Enfin, poursuit Michaela Müller-Trutwin, « une troisième stratégie vise à réveiller le VIH des réservoirs afin que l’immunité le repère et le tue. » C’est l’approche de « Shock & Kill » (choquer et tuer). « Il existe quelques agents « shock », développés notamment aux États-Unis, mais aucun n’est suffisamment efficace. En France on est plus sur le versant « Kill », avec plusieurs tentatives visant à rendre les réponses immunes anti-VIH plus fortes afin qu’elles éliminent efficacement le virus une fois sorti de sa latence ».
La piste des anticorps à large spectre
« Grâce aux premiers résultats originaux obtenus par la recherche fondamentale, plusieurs essais cliniques destinés à évaluer différentes potentielles approches de rémission chez des PVVIH, ont pu être lancés dans le monde ces dernières années », se réjouit Michaela Müller-Trutwin.
En France, en 2023, le consortium multidisciplinaire RHIVIERA a démarré l’essai Rhiviera-02. Celui-ci vise à tester l’association d’un traitement ARV précoce avec l’administration d’anticorps anti-VIH à large spectre, qui ciblent deux domaines différents de la protéine de l’enveloppe du VIH gp120. Près de 70 PVVIH débuteront un traitement ARV en primo-infection puis recevront 7 à 10 jours après, une perfusion d’anticorps large spectre. Au bout d’un an de suivi, le traitement sera stoppé. L’objectif : déterminer si cette stratégie peut suffisamment diminuer le réservoir viral et renforcer la réponse immunitaire, et permettre ainsi un contrôle du VIH après arrêt des ARV. « Un essai clinique anglais similaire, présenté en début mars 2025 à San Francisco (États-Unis), à la Conférence sur les rétrovirus et les infections opportunistes, confirme l’intérêt d’une telle approche », souligne Michaela Müller-Trutwin.
Au second semestre 2025, un autre essai clinique « cure » français pourrait débuter : « HELIOS ». Celui-ci est basé entre autres sur le cas d’une PVVIH en rémission après avoir reçu une greffe de cellules souches de moelle osseuse ne portant aucune copie de la mutation protectrice CCR5-delta 3 : « le patient de Genève ». Selon les chercheurs, cette rémission en l’absence pourrait être liée – entre autres – aux molécules immunosuppressives utilisées dans le protocole de greffe de moelle osseuse. Ces médicaments pourraient empêcher l’activation des cellules immunitaires T CD4, laquelle est indispensable pour la multiplication du virus dormant dans les CD4. D’où l’idée d’évaluer deux immunomodulateurs : le ruxolitinib et la rapamycine. « HELIOS devrait inclure environ 180 PVVIH sous ARV, qui vont arrêter leur traitement et être suivis pendant jusqu’à six mois », précise Olivier Lambotte, responsable de l’unité médecine interne-immunologie clinique à l’hôpital Bicêtre de l’Assistance Publique Hôpitaux de Paris (APHP).

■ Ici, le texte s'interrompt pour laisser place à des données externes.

(* ===== verification/AuthCore.v ===== *)
(** * Authentication material: bindings, requests, authorities and receipts

    [sdk/src/auth/auth_core.cpp] and its header.  A [Binding] says which
    server, source and method a credential is for, a [Request] adds a deadline,
    an [Authority] asks an injected issuer for [Material] and hands it over
    through a [Receipt] that can be taken once.

    The clock, the issuer and the cancellation flag are code of the embedding
    program: they are arguments of the operations, functions on an environment
    [E] they may change.  Times are the signed 64-bit counts of the monotonic
    clock.  An enumerator outside its enumeration cannot be written in the
    model, so the code's tests for one have no counterpart, and an allocation
    always succeeds. *)

From stdpp Require Import relations.
From Stdlib Require Import Sorted.
From S2P Require Import Prelude Utf8.

(** ** Errors *)

Inductive Category := Unsupported | Denied | Malformed | Expired | Cancelled_ | Unavailable.

Inductive Reason :=
| UnsupportedMethod | InvalidBinding | InvalidRequest | InvalidMaterial | SecretLimit
| TargetMismatch | SourceMismatch | MethodMismatch | PrincipalMismatch
| UntrustedReceipt | ConsumedReceipt | CredentialExpired | DeadlineElapsed
| Cancelled | ClockRollback | IssuerFailed | AllocationFailed.

Definition category (reason : Reason) : Category :=
  match reason with
  | UnsupportedMethod => Unsupported
  | InvalidBinding | InvalidRequest | InvalidMaterial | SecretLimit => Malformed
  | TargetMismatch | SourceMismatch | MethodMismatch
  | PrincipalMismatch | UntrustedReceipt | ConsumedReceipt => Denied
  | CredentialExpired | DeadlineElapsed => Expired
  | Cancelled => Cancelled_
  | ClockRollback | IssuerFailed | AllocationFailed => Unavailable
  end.

Inductive Outcome (A : Type) := Value (a : A) | Error (reason : Reason).
Arguments Value {A} a.
Arguments Error {A} reason.

(** ** Times *)

Definition Deadline_min : Z := - 2 ^ 63.
Definition Deadline_max : Z := 2 ^ 63 - 1.
Definition hours_24 : Z := 86400 * 10 ^ 9.

Definition finite (t : Z) : bool := negb (t =? Deadline_min) && negb (t =? Deadline_max).

(** ** Text *)

Definition text_lead (c : Z) : option (nat * Z * Z) :=
  if (0xc2 <=? c) && (c <=? 0xdf) then Some (1%nat, Z.land c 0x1f, 0x80)
  else if (0xe0 <=? c) && (c <=? 0xef) then Some (2%nat, Z.land c 0x0f, 0x800)
  else if (0xf0 <=? c) && (c <=? 0xf4) then Some (3%nat, Z.land c 7, 0x10000)
  else None.

(** The loop [while (n--)]: the value and what follows, or the refused byte. *)
Fixpoint text_rest (n : nat) (value : Z) (s : bytes) : option (Z * bytes) :=
  match n, s with
  | O, _ => Some (value, s)
  | S _, [] => None
  | S n, d :: s =>
      if negb (Z.land d 0xc0 =? 0x80) then None
      else text_rest n (Z.lor (Z.shiftl value 6) (Z.land d 0x3f)) s
  end.

Definition text_step (st : bytes * unit) : (bytes * unit) + bool :=
  match st.1 with
  | [] => inr true
  | c :: s =>
      if (c <? 0x20) || (c =? 0x7f) then inr false
      else if c <? 0x80 then inl (s, tt)
      else
        match text_lead c with
        | None => inr false
        | Some (n, value, minimum) =>
            if (length s <? n)%nat then inr false
            else
              match text_rest n value s with
              | None => inr false
              | Some (value, s) =>
                  if (value <? minimum) || (0x10ffff <? value) ||
                     ((0xd800 <=? value) && (value <=? 0xdfff))
                  then inr false else inl (s, tt)
              end
        end
  end.

Definition text (s : bytes) : bool :=
  if beq s [] || (1024 <? size s) then false else run unread text_step (s, tt).

(** ** Bindings and requests *)

Inductive Service := PostgreSql | Redshift | Rds.
Inductive Method := OrdinaryPassword | TemporaryDatabasePassword | NativeIdpToken.
Inductive SourceKind := ExternalPassword | TrustedTemporaryDbIssuer | ExternalNativeIdpToken.

#[export] Instance Service_eq_dec : EqDecision Service. Proof. solve_decision. Defined.
#[export] Instance Method_eq_dec : EqDecision Method. Proof. solve_decision. Defined.
#[export] Instance SourceKind_eq_dec : EqDecision SourceKind. Proof. solve_decision. Defined.

Record TargetInput := {
  service : Service; endpoint : bytes; port : Z;
  database : bytes; principal : bytes; resource_id : bytes; tls_identity : bytes; trust_policy : bytes }.
Record SourceInput := { source_kind : SourceKind; identity : bytes; generation : bytes }.

#[export] Instance TargetInput_eq_dec : EqDecision TargetInput. Proof. solve_decision. Defined.
#[export] Instance SourceInput_eq_dec : EqDecision SourceInput. Proof. solve_decision. Defined.

(** [owns_valid_storage] is false in the object a [Binding] was moved from. *)
Record Binding := {
  target : TargetInput; source : SourceInput; method : Method; owns_valid_storage : bool }.

Definition binding_policy_error (t : TargetInput) (s : SourceInput) (m : Method) : option Reason :=
  if (bool_decide (m = TemporaryDatabasePassword) || bool_decide (m = NativeIdpToken)) &&
     negb (bool_decide (service t = Redshift)) then Some UnsupportedMethod
  else if (bool_decide (m = OrdinaryPassword) && negb (bool_decide (source_kind s = ExternalPassword))) ||
          (bool_decide (m = TemporaryDatabasePassword) &&
             negb (bool_decide (source_kind s = TrustedTemporaryDbIssuer))) ||
          (bool_decide (m = NativeIdpToken) && negb (bool_decide (source_kind s = ExternalNativeIdpToken)))
  then Some UnsupportedMethod
  else if (port t =? 0) || (65535 <? port t) || negb (text (endpoint t)) || negb (text (database t)) ||
          negb (text (principal t)) || negb (text (resource_id t)) || negb (text (tls_identity t)) ||
          negb (text (trust_policy t)) || negb (text (identity s)) || negb (text (generation s))
  then Some InvalidBinding
  else None.

Definition binding_error (b : Binding) : option Reason :=
  if negb (owns_valid_storage b) then Some InvalidBinding
  else binding_policy_error (target b) (source b) (method b).

Definition create_binding (t : TargetInput) (s : SourceInput) (m : Method) : Outcome Binding :=
  match binding_policy_error t s m with
  | Some error => Error error
  | None => Value {| target := t; source := s; method := m; owns_valid_storage := true |}
  end.

(** The moved-from object keeps its method and has no valid storage. *)
Definition moved_binding (b : Binding) (t : TargetInput) (s : SourceInput) : Binding :=
  {| target := t; source := s; method := method b; owns_valid_storage := false |}.

Record Request := { binding : Binding; deadline : Z; headroom : Z }.

Definition required_until (r : Request) : option Z :=
  if (headroom r <? 0) || (Deadline_max - headroom r <? deadline r) then None
  else
    let result := deadline r + headroom r in
    if finite result then Some result else None.

Definition create_request (b : Binding) (d h : Z) : Outcome Request :=
  match binding_error b with
  | Some error => Error error
  | None =>
      if negb (finite d) || (h <? 0) || (hours_24 <? h) then Error InvalidRequest
      else
        let r := {| binding := b; deadline := d; headroom := h |} in
        match required_until r with
        | None => Error InvalidRequest
        | Some _ => Value r
        end
  end.

Definition match_binding (expected actual : Binding) : option Reason :=
  if negb (bool_decide (target expected = target actual)) then Some TargetMismatch
  else if negb (bool_decide (source expected = source actual)) then Some SourceMismatch
  else if negb (bool_decide (method expected = method actual)) then Some MethodMismatch
  else None.

(** ** Secrets

    [consuming] is set while a consumer looks at the bytes; moving the object
    then throws, and clearing it is refused. *)

Record SecretBytes := { secret_bytes : bytes; consuming : bool }.

Definition max_bytes : Z := 65536.

Definition create_secret (bs : bytes) : Outcome SecretBytes :=
  if max_bytes <? size bs then Error SecretLimit
  else Value {| secret_bytes := bs; consuming := false |}.

(** The new object and the one moved from, or the exception. *)
Definition move_secret (other : SecretBytes) : option (SecretBytes * SecretBytes) :=
  if consuming other then None
  else Some ({| secret_bytes := secret_bytes other; consuming := false |},
             {| secret_bytes := []; consuming := false |}).

Definition clear_secret (s : SecretBytes) : SecretBytes * bool :=
  if consuming s then (s, false) else ({| secret_bytes := []; consuming := false |}, true).

(** ** Material *)

Inductive MaterialKind := MOrdinaryPassword | MTemporaryDatabasePassword | MNativeIdpToken.
#[export] Instance MaterialKind_eq_dec : EqDecision MaterialKind. Proof. solve_decision. Defined.

Record NativeIdpAttributes := {
  idp_type : bytes; provider_name : bytes; token_type : bytes;
  identity_namespace : bytes; plugin_name : bytes }.

Definition no_attributes : NativeIdpAttributes :=
  {| idp_type := []; provider_name := []; token_type := []; identity_namespace := []; plugin_name := [] |}.

Definition attributes_empty (a : NativeIdpAttributes) : bool :=
  beq (idp_type a) [] && beq (provider_name a) [] && beq (token_type a) [] &&
  beq (identity_namespace a) [] && beq (plugin_name a) [].

Definition native_idp_attributes_valid (a : NativeIdpAttributes) : bool :=
  text (idp_type a) && text (provider_name a) && text (token_type a) &&
  (beq (identity_namespace a) [] || text (identity_namespace a)) &&
  (beq (plugin_name a) [] || text (plugin_name a)).

Inductive ValidityKind := NoKnownAcquisitionExpiry | TrustedMonotonicExpiry.
#[export] Instance ValidityKind_eq_dec : EqDecision ValidityKind. Proof. solve_decision. Defined.
Record Validity := { validity_kind : ValidityKind; issued_at : Z; expires_at : Z }.

Definition ordinary : Validity :=
  {| validity_kind := NoKnownAcquisitionExpiry; issued_at := 0; expires_at := 0 |}.
Definition monotonic (issued expires : Z) : Validity :=
  {| validity_kind := TrustedMonotonicExpiry; issued_at := issued; expires_at := expires |}.

Record Material := {
  material_binding : Binding; kind : MaterialKind; material_principal : bytes;
  secret : SecretBytes; validity : Validity; attributes : NativeIdpAttributes }.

Si le chercheur s’intéresse de près à cette étude, c’est parce qu’elle devrait aussi permettre d’évaluer une autre potentielle approche de rémission, étudiée par des équipes en France depuis quelques années : la « reprogrammation métabolique ». « L’idée ici est d’amener les cellules immunitaires à utiliser les ressources énergétiques à leur disposition, de façon aussi efficace que les cellules des contrôleurs naturels du VIH. Cela, afin qu’elles arrivent à résister aussi bien que ces dernières au virus », développe le médecin. Or, justement, l’un des médicaments immunosuppresseurs prévus dans HELIOS, la rapamycine, est aussi un modulateur de l’état métabolique des cellules. De quoi envisager une stratégie Cure deux en un, avec deux mécanismes d’actions différents.